**What is expected**
In the entries below, the lines from the one with "last_link s = end_of (a ++ e :: b) None ->" through the one with "split; [intros ->;" are to be copied exactly; both ends count.

**Recorded data**
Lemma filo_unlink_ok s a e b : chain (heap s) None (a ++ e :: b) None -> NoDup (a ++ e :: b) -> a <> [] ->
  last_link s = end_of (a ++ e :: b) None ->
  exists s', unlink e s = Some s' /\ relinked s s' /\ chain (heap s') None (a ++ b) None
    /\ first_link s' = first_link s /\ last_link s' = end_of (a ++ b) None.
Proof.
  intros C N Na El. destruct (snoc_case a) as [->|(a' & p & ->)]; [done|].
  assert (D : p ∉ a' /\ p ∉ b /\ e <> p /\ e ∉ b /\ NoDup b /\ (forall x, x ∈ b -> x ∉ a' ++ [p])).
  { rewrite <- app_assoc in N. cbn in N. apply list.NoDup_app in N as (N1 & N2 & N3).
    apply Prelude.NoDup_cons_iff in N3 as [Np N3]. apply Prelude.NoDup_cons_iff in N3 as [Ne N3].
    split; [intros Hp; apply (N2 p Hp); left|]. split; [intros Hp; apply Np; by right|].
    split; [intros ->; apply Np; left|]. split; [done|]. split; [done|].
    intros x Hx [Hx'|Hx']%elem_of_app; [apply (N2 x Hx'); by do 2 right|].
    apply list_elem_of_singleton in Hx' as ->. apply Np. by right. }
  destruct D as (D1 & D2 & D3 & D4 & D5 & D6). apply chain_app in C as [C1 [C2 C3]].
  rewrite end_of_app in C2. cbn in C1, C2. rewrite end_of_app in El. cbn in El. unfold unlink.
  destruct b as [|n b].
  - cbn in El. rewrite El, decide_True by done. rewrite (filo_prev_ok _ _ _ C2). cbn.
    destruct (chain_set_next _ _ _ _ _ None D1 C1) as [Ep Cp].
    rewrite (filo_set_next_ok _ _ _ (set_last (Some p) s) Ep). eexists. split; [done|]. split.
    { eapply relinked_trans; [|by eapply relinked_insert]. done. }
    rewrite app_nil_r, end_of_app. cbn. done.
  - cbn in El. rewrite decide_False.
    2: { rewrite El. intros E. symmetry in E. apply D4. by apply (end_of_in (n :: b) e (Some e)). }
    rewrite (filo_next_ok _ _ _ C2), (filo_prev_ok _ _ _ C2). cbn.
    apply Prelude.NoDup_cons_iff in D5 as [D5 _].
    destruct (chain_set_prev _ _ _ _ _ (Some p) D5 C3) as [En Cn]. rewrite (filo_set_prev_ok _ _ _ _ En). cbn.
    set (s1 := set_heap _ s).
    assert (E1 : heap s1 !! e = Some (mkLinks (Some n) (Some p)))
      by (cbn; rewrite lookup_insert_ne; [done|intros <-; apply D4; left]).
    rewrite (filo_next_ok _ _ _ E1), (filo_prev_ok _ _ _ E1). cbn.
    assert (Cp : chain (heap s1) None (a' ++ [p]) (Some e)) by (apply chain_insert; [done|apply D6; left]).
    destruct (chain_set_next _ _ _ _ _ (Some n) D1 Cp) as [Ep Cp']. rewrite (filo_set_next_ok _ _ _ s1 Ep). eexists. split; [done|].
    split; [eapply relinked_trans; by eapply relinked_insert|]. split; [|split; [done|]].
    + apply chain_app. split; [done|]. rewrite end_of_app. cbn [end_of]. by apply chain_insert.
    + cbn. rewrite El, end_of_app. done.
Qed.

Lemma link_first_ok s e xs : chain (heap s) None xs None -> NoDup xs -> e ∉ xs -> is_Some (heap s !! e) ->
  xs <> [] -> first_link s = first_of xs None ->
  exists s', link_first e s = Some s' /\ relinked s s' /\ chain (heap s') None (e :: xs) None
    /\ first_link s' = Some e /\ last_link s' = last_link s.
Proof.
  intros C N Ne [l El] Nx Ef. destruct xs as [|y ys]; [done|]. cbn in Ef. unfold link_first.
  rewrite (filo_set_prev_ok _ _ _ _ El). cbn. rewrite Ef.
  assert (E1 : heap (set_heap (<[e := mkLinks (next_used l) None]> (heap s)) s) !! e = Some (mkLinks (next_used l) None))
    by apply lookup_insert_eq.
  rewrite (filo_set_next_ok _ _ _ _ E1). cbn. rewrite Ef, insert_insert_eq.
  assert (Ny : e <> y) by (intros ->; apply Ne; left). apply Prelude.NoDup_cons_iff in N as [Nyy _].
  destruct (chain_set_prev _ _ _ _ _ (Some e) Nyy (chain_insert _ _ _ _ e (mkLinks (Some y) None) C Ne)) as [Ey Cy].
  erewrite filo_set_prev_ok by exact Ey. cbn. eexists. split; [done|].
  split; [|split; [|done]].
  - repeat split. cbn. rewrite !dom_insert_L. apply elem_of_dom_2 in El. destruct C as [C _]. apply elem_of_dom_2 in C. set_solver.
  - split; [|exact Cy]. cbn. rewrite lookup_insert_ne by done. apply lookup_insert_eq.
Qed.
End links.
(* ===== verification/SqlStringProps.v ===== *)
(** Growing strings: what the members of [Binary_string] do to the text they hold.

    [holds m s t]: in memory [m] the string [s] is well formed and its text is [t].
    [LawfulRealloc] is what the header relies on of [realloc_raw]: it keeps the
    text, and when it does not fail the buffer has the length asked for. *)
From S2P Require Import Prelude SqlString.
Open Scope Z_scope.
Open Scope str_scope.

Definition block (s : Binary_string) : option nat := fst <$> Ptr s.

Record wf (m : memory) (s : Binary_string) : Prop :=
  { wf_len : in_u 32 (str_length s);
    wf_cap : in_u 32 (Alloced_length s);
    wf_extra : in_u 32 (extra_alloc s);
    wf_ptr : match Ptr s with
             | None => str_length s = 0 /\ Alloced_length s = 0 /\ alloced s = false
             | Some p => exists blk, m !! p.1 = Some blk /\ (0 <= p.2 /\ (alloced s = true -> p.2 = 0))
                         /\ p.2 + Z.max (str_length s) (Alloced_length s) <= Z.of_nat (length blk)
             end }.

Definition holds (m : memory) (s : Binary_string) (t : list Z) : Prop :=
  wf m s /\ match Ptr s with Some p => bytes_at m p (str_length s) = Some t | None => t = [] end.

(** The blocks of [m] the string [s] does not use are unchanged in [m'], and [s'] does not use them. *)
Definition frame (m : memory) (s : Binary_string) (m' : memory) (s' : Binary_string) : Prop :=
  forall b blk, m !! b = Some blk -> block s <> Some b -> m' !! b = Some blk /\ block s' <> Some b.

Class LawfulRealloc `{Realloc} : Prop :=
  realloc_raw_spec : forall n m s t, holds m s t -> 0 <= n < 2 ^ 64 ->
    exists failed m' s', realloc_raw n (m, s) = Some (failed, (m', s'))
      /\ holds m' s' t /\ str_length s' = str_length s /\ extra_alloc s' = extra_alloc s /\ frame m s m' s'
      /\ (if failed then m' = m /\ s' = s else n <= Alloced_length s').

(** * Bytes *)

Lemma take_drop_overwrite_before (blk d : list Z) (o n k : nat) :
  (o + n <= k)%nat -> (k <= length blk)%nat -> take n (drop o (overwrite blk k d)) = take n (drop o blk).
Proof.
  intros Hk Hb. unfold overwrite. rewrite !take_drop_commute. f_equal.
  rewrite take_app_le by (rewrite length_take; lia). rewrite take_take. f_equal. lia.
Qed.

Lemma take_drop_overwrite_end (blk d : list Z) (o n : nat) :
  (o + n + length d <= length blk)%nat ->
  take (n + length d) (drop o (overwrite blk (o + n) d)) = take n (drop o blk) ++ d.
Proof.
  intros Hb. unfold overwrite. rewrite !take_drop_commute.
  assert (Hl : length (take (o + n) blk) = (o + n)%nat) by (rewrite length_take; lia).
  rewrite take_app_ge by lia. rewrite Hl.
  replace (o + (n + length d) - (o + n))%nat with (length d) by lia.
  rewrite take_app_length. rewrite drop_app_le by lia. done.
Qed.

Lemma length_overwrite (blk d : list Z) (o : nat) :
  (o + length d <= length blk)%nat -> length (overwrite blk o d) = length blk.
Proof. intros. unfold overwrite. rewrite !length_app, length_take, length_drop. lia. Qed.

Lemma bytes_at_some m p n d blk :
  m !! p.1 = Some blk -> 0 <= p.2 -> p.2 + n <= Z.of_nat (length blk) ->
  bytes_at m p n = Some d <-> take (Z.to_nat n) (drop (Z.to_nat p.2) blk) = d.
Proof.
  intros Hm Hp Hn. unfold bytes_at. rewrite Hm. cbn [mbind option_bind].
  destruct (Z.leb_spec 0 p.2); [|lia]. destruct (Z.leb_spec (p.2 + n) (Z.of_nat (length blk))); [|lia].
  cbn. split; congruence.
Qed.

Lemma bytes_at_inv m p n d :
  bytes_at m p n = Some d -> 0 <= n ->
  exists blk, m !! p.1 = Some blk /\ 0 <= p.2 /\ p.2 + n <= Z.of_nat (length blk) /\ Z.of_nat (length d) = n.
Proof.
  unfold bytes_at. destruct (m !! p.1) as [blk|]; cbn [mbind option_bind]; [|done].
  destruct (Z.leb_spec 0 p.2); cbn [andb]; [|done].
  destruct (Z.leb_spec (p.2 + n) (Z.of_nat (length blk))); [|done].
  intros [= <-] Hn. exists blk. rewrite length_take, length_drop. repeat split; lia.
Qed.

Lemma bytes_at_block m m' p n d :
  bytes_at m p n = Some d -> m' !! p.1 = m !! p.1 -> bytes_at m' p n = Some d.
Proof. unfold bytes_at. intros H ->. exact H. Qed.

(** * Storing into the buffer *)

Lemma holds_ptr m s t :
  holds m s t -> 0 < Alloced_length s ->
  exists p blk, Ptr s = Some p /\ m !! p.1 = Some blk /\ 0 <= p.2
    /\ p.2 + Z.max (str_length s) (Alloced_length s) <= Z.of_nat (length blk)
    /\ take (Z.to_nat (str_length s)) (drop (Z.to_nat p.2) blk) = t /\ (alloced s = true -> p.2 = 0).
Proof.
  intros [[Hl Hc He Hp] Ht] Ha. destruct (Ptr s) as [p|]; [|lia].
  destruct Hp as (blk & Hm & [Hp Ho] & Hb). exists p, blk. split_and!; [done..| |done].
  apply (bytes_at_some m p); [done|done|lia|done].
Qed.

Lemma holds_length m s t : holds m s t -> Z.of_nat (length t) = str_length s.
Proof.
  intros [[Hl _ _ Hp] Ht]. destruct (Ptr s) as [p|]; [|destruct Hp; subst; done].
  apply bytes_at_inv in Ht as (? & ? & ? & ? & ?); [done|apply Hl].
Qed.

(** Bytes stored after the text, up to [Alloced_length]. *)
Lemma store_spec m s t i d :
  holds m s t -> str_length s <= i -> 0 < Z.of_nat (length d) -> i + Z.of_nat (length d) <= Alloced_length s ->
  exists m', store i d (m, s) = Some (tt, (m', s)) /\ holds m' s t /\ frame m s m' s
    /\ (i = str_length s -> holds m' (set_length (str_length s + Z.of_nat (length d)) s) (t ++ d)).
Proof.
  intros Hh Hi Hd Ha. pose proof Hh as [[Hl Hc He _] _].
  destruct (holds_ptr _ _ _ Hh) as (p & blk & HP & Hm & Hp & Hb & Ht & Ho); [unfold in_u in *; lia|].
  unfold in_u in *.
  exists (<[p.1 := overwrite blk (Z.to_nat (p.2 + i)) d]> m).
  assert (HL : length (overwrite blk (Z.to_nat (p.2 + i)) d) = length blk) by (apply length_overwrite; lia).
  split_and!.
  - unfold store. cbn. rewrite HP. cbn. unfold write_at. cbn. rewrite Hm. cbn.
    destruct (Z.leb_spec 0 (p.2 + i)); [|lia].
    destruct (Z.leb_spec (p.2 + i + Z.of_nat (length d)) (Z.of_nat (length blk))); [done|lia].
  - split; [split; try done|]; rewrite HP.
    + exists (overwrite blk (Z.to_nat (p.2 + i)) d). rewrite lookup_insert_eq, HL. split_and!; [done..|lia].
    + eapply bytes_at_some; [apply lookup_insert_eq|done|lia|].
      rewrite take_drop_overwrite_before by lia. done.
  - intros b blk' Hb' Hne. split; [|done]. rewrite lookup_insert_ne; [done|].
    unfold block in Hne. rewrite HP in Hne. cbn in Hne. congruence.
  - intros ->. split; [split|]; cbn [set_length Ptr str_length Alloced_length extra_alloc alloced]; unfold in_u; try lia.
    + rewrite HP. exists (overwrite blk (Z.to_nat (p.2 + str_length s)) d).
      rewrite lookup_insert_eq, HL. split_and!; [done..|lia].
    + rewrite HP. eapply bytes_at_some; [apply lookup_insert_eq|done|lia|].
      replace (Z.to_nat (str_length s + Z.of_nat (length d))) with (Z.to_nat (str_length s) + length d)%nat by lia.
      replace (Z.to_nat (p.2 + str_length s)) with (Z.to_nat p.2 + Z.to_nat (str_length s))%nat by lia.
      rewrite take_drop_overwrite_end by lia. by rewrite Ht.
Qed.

**Written response**
  last_link s = end_of (a ++ e :: b) None ->
  exists s', unlink e s = Some s' /\ relinked s s' /\ chain (heap s') None (a ++ b) None
    /\ first_link s' = first_link s /\ last_link s' = end_of (a ++ b) None.
Proof.
  intros C N Na El. destruct (snoc_case a) as [->|(a' & p & ->)]; [done|].
  assert (D : p ∉ a' /\ p ∉ b /\ e <> p /\ e ∉ b /\ NoDup b /\ (forall x, x ∈ b -> x ∉ a' ++ [p])).
  { rewrite <- app_assoc in N. cbn in N. apply list.NoDup_app in N as (N1 & N2 & N3).
    apply Prelude.NoDup_cons_iff in N3 as [Np N3]. apply Prelude.NoDup_cons_iff in N3 as [Ne N3].
    split; [intros Hp; apply (N2 p Hp); left|]. split; [intros Hp; apply Np; by right|].
    split; [intros ->; apply Np; left|]. split; [done|]. split; [done|].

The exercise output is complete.